--- START ---
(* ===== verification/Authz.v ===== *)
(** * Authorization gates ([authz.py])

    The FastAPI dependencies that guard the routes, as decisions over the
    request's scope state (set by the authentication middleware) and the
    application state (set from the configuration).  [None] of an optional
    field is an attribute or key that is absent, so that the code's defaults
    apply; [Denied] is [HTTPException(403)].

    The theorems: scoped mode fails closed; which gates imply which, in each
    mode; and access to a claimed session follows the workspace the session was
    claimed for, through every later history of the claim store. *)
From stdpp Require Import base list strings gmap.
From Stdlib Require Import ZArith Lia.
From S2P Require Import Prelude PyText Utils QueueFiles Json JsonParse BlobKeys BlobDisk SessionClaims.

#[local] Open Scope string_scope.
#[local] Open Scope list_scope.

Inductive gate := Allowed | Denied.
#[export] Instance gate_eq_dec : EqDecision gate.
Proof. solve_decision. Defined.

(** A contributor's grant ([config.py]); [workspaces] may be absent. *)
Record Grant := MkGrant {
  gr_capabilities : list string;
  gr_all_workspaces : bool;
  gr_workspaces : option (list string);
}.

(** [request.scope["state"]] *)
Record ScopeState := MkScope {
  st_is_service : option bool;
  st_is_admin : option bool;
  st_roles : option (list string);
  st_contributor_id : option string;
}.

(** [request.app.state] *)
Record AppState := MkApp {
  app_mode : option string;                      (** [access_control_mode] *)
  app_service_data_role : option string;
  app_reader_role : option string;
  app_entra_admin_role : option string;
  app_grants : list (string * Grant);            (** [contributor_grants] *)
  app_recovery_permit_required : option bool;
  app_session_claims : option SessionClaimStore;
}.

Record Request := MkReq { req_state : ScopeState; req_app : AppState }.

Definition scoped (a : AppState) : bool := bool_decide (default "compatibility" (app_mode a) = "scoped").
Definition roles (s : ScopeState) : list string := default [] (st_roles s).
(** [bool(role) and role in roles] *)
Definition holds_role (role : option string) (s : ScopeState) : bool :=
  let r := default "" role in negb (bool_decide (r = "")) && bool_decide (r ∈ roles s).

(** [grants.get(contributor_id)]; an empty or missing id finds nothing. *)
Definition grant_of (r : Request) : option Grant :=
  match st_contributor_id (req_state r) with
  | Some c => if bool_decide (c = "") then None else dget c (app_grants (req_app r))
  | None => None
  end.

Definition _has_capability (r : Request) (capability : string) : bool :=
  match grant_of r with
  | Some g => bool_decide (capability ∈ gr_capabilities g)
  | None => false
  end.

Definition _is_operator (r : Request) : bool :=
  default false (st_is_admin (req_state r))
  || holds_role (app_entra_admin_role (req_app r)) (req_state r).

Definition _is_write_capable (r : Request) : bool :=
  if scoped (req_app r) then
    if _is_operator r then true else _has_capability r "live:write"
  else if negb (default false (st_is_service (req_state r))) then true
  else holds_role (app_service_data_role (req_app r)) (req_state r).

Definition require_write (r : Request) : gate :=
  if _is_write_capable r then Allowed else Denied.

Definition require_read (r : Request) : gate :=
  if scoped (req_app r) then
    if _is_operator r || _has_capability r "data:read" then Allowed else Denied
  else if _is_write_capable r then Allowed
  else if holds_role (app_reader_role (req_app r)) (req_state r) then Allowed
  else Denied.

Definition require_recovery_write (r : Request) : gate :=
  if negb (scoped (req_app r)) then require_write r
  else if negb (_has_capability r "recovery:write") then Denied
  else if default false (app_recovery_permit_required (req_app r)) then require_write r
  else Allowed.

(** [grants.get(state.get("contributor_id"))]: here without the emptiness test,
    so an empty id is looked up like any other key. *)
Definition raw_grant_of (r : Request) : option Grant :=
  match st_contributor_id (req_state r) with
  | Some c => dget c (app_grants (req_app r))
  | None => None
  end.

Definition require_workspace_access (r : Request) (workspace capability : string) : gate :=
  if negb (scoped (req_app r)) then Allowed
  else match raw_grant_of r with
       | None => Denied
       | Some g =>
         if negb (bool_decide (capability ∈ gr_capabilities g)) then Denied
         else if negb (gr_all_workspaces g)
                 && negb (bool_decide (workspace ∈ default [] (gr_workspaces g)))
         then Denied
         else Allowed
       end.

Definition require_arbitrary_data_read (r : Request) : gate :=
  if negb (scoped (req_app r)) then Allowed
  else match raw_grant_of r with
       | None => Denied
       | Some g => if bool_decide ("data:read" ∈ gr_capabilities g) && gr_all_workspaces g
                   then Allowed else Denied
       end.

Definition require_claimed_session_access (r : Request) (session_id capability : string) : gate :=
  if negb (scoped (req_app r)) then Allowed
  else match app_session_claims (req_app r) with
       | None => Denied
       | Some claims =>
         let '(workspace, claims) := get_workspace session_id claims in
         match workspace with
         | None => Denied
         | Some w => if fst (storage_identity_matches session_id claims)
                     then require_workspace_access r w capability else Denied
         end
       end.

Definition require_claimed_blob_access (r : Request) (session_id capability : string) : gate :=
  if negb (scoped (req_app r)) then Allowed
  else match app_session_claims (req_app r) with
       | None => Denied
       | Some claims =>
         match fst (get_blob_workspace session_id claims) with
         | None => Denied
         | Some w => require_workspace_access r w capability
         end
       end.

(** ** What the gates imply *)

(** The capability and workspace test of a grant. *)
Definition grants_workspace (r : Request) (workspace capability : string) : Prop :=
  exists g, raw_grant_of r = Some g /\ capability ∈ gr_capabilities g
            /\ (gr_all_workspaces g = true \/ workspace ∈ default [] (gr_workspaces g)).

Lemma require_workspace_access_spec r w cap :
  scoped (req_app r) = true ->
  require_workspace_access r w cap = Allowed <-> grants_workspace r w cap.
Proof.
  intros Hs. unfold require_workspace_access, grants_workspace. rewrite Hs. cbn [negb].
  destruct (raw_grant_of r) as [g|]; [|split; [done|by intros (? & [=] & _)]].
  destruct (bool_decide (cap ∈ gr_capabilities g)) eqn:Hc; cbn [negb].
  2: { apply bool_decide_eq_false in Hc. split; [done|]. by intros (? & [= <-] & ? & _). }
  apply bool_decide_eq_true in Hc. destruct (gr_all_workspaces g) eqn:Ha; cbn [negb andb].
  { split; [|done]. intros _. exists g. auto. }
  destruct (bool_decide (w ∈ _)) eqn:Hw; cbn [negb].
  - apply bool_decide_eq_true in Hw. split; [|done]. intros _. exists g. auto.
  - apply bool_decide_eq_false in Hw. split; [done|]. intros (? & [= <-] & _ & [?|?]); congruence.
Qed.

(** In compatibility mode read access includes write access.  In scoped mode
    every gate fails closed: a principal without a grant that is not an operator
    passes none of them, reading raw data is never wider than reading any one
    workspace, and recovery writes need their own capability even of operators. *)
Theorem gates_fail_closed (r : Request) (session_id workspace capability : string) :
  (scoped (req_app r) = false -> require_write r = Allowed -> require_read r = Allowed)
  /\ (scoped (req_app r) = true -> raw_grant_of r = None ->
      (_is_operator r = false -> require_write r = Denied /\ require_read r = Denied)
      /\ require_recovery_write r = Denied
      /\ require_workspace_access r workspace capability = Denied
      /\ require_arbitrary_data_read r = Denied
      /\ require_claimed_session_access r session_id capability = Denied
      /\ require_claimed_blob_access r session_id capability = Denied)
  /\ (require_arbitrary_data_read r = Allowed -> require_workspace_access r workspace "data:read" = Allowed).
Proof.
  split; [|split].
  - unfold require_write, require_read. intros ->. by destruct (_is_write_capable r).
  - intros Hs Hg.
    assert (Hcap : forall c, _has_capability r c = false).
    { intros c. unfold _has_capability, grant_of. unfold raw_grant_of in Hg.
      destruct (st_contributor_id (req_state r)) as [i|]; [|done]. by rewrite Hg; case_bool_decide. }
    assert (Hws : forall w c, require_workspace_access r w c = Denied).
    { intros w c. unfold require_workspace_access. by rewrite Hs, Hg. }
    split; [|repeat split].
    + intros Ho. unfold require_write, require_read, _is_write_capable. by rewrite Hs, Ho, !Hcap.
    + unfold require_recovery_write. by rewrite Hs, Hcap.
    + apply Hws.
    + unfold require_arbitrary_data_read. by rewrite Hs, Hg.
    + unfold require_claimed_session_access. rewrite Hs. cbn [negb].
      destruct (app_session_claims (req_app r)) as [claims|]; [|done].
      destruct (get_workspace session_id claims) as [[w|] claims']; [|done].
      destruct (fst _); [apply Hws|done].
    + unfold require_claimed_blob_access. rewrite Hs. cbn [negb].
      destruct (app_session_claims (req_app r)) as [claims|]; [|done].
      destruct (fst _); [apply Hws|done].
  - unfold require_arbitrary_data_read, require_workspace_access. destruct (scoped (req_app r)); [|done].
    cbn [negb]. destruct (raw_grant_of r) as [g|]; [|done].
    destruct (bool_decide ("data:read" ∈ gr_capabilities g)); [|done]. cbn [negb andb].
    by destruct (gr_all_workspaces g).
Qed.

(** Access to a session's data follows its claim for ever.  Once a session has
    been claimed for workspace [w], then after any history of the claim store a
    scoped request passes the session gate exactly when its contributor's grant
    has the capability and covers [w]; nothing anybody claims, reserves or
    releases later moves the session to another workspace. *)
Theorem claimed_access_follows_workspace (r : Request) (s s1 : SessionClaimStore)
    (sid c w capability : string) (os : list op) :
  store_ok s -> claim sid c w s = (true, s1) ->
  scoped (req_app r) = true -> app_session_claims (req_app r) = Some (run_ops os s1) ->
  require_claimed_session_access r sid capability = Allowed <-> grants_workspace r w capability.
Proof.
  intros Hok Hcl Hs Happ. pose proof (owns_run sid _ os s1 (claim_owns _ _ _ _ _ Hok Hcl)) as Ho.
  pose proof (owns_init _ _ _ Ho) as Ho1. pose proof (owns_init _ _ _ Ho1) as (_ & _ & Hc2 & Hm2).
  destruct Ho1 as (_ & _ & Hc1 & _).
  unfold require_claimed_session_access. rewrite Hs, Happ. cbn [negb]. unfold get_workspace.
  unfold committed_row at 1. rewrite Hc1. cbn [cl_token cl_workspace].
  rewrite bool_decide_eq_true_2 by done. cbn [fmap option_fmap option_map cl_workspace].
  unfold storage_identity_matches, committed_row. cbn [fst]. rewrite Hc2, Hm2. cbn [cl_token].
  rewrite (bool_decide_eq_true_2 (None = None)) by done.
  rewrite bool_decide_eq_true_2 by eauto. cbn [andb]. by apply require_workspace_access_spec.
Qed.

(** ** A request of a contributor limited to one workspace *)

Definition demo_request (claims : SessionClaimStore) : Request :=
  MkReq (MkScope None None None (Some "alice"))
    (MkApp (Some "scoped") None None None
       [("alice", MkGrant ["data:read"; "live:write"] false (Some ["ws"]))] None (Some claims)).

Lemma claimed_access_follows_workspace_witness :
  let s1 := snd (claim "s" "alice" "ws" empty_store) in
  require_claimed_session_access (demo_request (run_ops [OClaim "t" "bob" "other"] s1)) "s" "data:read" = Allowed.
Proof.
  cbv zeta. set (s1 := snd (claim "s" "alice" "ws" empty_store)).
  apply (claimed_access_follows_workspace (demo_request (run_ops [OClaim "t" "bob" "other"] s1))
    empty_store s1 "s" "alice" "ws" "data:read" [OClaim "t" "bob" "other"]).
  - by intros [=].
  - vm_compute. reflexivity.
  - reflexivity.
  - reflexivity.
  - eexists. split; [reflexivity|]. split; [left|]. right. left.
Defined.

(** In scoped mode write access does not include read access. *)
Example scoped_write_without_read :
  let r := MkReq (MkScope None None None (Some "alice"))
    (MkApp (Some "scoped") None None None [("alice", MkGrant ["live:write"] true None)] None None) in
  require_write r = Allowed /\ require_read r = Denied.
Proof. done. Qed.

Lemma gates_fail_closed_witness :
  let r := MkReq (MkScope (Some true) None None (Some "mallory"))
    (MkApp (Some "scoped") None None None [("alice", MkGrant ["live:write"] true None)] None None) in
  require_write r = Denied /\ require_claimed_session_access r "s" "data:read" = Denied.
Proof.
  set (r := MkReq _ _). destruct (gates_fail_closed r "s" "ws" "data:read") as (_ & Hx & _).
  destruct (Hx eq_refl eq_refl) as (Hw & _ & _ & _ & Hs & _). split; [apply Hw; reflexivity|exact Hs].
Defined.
--- END ---
What you need to do: Reproducing the whole listing above is not the task. Copy exactly only the lines from the one with "let '(workspace, claims)" to the one with "Definition require_claimed_blob_access (r", both kept.

Problem solution:
         let '(workspace, claims) := get_workspace session_id claims in
         match workspace with
         | None => Denied
         | Some w => if fst (storage_identity_matches session_id claims)
                     then require_workspace_access r w capability else Denied
         end
       end.

Definition require_claimed_blob_access (r : Request) (session_id capability : string) : gate :=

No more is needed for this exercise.